> **Exercise goal**
Please state how many lines of the data below contain the word "NodeSpan", offering nothing besides the number.

*** Begin section ***

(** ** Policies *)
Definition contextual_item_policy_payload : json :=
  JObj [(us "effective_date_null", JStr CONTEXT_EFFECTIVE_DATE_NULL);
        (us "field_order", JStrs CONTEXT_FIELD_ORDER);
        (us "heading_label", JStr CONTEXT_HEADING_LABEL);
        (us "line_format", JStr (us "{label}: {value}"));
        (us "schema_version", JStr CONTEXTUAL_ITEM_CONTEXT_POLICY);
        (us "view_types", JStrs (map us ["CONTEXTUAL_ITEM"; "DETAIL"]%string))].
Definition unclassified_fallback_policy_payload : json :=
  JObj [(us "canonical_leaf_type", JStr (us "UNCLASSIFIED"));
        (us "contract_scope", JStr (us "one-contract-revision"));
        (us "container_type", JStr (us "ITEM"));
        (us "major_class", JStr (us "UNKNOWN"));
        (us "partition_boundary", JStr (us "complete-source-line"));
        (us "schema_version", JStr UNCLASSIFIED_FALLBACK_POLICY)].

*** End section ***
*** Begin section ***

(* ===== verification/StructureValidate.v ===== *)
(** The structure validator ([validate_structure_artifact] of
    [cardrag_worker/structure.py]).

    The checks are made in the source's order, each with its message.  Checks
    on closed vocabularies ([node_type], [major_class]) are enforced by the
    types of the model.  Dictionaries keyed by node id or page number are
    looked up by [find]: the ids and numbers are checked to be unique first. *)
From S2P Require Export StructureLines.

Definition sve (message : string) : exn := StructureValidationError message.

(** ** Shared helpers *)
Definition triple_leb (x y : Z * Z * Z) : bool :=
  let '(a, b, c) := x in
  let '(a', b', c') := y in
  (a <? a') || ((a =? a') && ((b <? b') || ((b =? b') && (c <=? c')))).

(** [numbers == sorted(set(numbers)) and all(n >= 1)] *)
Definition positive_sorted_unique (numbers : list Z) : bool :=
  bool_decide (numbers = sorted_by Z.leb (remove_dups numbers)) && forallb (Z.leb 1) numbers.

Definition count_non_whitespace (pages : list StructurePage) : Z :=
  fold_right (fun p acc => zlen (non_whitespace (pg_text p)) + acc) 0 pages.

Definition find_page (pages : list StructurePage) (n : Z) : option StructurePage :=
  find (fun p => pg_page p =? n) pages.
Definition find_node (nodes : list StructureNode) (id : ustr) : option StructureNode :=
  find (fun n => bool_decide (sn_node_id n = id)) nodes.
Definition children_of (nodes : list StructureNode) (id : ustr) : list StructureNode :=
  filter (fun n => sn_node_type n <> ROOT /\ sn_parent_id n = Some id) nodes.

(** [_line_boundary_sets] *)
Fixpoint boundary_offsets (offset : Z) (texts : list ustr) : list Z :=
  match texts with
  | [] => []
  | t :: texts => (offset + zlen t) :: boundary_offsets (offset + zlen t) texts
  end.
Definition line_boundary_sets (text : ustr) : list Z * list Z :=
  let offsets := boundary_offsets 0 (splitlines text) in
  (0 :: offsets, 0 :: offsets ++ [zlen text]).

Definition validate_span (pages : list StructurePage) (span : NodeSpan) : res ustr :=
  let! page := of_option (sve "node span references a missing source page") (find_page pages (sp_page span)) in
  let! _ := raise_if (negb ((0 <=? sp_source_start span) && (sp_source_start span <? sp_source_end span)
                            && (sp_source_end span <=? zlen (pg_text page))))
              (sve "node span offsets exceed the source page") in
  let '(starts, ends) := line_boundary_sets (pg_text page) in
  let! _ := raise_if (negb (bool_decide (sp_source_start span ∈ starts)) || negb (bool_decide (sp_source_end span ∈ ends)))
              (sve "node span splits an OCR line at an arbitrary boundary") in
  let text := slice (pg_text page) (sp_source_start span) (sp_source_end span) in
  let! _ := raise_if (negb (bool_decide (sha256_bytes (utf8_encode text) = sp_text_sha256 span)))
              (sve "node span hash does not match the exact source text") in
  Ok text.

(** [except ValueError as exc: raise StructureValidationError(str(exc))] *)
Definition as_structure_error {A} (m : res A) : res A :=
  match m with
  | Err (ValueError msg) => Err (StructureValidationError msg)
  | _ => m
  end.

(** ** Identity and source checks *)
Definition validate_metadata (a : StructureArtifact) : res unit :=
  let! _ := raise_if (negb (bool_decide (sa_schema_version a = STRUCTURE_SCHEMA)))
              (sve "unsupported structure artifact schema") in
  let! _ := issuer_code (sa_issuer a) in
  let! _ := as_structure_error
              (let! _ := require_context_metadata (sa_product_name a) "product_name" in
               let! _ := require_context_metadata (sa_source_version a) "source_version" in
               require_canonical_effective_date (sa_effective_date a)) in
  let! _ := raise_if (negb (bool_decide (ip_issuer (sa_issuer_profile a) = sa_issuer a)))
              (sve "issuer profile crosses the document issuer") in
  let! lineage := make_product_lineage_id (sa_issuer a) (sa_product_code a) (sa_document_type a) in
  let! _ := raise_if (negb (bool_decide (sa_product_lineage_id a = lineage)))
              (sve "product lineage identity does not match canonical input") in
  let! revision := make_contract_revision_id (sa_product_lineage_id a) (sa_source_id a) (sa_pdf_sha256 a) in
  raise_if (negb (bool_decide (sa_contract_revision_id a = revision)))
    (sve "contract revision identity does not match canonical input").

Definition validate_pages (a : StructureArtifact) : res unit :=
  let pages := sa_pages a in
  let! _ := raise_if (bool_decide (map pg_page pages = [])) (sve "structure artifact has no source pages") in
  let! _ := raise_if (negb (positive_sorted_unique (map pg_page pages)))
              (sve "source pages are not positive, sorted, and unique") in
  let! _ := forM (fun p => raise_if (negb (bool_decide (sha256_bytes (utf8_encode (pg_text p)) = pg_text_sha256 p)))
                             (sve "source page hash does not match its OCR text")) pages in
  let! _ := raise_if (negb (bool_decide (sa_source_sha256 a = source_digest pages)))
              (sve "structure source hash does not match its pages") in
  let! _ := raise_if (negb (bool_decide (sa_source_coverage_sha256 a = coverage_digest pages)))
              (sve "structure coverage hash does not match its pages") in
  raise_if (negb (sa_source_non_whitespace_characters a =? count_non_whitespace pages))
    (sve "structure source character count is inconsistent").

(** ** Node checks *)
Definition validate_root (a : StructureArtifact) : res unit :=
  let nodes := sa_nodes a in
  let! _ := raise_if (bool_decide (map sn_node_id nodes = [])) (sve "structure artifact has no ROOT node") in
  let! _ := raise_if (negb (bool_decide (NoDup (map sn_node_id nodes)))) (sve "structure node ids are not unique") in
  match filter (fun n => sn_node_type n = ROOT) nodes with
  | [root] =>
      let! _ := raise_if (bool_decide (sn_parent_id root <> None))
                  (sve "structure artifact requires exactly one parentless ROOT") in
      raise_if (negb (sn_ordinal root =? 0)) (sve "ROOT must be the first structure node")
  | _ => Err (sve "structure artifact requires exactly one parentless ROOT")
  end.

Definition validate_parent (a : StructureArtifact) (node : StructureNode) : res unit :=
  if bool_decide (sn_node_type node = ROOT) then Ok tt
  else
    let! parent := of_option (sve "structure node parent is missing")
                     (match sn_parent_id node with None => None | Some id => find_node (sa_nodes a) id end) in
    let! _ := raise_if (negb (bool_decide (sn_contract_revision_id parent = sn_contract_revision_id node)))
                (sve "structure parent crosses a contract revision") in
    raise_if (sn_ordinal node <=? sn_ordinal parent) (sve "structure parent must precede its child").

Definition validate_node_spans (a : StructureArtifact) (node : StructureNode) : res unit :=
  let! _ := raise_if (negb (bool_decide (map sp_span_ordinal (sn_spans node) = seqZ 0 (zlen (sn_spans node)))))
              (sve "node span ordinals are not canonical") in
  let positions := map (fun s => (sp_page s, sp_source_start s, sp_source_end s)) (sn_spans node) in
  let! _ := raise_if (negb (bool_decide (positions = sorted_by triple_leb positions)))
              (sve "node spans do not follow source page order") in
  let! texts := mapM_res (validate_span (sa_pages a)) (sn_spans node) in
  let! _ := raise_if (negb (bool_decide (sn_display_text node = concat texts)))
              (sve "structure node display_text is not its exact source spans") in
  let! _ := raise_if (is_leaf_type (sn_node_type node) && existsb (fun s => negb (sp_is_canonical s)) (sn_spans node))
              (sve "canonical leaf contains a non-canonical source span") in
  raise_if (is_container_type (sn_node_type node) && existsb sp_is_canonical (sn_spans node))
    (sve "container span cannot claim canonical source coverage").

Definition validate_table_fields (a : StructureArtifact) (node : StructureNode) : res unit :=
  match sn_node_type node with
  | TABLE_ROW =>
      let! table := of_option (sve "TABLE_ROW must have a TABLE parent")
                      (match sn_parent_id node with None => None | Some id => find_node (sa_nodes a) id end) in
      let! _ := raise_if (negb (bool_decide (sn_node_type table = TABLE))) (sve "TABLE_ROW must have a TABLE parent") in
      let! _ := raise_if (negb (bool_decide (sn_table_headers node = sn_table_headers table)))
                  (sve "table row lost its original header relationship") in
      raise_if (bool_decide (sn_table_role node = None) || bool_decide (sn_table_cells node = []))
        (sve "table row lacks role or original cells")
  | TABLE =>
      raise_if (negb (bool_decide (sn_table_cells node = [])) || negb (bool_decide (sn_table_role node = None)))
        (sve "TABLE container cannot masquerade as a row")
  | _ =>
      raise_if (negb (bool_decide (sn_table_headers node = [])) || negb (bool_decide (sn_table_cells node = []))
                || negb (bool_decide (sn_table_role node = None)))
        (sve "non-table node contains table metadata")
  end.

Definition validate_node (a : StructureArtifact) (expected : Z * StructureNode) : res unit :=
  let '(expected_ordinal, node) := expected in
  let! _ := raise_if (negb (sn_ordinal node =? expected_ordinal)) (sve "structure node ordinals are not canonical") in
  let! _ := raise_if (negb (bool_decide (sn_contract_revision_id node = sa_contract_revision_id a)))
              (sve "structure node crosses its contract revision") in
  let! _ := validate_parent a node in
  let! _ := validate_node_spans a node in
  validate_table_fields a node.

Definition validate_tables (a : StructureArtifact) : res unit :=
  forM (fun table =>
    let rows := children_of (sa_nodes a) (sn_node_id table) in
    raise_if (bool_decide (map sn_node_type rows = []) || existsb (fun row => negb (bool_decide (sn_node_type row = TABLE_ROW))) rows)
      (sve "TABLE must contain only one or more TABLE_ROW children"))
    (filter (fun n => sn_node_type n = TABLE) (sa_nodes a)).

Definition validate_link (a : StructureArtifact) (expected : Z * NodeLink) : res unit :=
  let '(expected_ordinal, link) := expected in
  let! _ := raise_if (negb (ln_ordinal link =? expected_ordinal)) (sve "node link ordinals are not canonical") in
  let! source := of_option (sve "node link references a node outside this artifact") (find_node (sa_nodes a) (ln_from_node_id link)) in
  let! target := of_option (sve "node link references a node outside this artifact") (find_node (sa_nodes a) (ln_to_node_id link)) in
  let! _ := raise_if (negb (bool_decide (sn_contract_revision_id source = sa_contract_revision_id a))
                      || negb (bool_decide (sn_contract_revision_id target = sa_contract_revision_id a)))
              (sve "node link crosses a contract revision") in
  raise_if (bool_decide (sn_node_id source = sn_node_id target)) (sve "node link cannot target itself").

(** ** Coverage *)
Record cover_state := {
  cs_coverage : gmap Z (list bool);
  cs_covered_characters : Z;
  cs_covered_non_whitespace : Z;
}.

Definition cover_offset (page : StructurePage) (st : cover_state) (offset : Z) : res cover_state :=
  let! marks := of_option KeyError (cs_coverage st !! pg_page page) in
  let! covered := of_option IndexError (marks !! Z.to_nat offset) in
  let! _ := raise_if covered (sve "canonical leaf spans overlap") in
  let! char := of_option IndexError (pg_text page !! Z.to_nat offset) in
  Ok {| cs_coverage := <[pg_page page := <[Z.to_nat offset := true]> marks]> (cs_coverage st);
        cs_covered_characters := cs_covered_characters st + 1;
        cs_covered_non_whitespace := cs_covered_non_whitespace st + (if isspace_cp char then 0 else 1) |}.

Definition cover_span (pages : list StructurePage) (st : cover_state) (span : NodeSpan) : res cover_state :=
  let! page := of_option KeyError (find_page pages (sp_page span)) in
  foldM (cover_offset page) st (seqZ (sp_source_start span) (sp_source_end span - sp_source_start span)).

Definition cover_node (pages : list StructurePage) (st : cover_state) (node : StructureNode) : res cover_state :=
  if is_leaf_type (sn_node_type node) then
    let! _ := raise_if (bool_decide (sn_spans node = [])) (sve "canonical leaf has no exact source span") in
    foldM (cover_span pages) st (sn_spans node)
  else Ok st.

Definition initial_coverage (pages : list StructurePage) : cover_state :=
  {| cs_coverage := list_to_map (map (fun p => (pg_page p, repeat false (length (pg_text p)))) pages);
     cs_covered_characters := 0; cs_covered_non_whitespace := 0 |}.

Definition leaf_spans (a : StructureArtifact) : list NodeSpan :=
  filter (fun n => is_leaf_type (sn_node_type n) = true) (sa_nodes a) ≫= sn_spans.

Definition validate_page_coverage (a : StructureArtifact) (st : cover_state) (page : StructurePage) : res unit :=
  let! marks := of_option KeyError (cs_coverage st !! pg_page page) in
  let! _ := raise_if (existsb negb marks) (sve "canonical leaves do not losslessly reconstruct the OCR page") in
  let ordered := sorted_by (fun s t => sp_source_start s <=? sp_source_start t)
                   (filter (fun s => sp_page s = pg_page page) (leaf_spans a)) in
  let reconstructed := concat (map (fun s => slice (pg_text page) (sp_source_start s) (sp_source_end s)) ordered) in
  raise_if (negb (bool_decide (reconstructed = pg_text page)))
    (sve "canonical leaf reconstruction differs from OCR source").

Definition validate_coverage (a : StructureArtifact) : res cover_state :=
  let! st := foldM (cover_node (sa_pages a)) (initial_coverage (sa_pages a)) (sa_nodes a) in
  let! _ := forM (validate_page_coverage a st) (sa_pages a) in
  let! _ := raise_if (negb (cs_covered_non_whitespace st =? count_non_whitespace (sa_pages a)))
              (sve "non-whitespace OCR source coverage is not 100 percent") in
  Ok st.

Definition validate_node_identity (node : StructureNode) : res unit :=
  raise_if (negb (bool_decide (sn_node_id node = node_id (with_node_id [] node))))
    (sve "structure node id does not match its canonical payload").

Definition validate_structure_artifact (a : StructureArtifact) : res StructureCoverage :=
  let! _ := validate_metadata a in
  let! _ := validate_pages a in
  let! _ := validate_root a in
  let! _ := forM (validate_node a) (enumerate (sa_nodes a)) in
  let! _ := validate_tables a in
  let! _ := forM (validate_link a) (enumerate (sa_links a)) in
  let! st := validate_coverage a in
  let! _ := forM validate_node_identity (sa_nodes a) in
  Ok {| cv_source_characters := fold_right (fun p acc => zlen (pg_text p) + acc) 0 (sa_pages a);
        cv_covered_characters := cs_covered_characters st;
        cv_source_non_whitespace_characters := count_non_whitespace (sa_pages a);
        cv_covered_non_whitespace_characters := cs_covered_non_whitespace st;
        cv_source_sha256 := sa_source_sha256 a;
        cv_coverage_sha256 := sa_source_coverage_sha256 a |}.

*** End section ***

> **Answer space**
3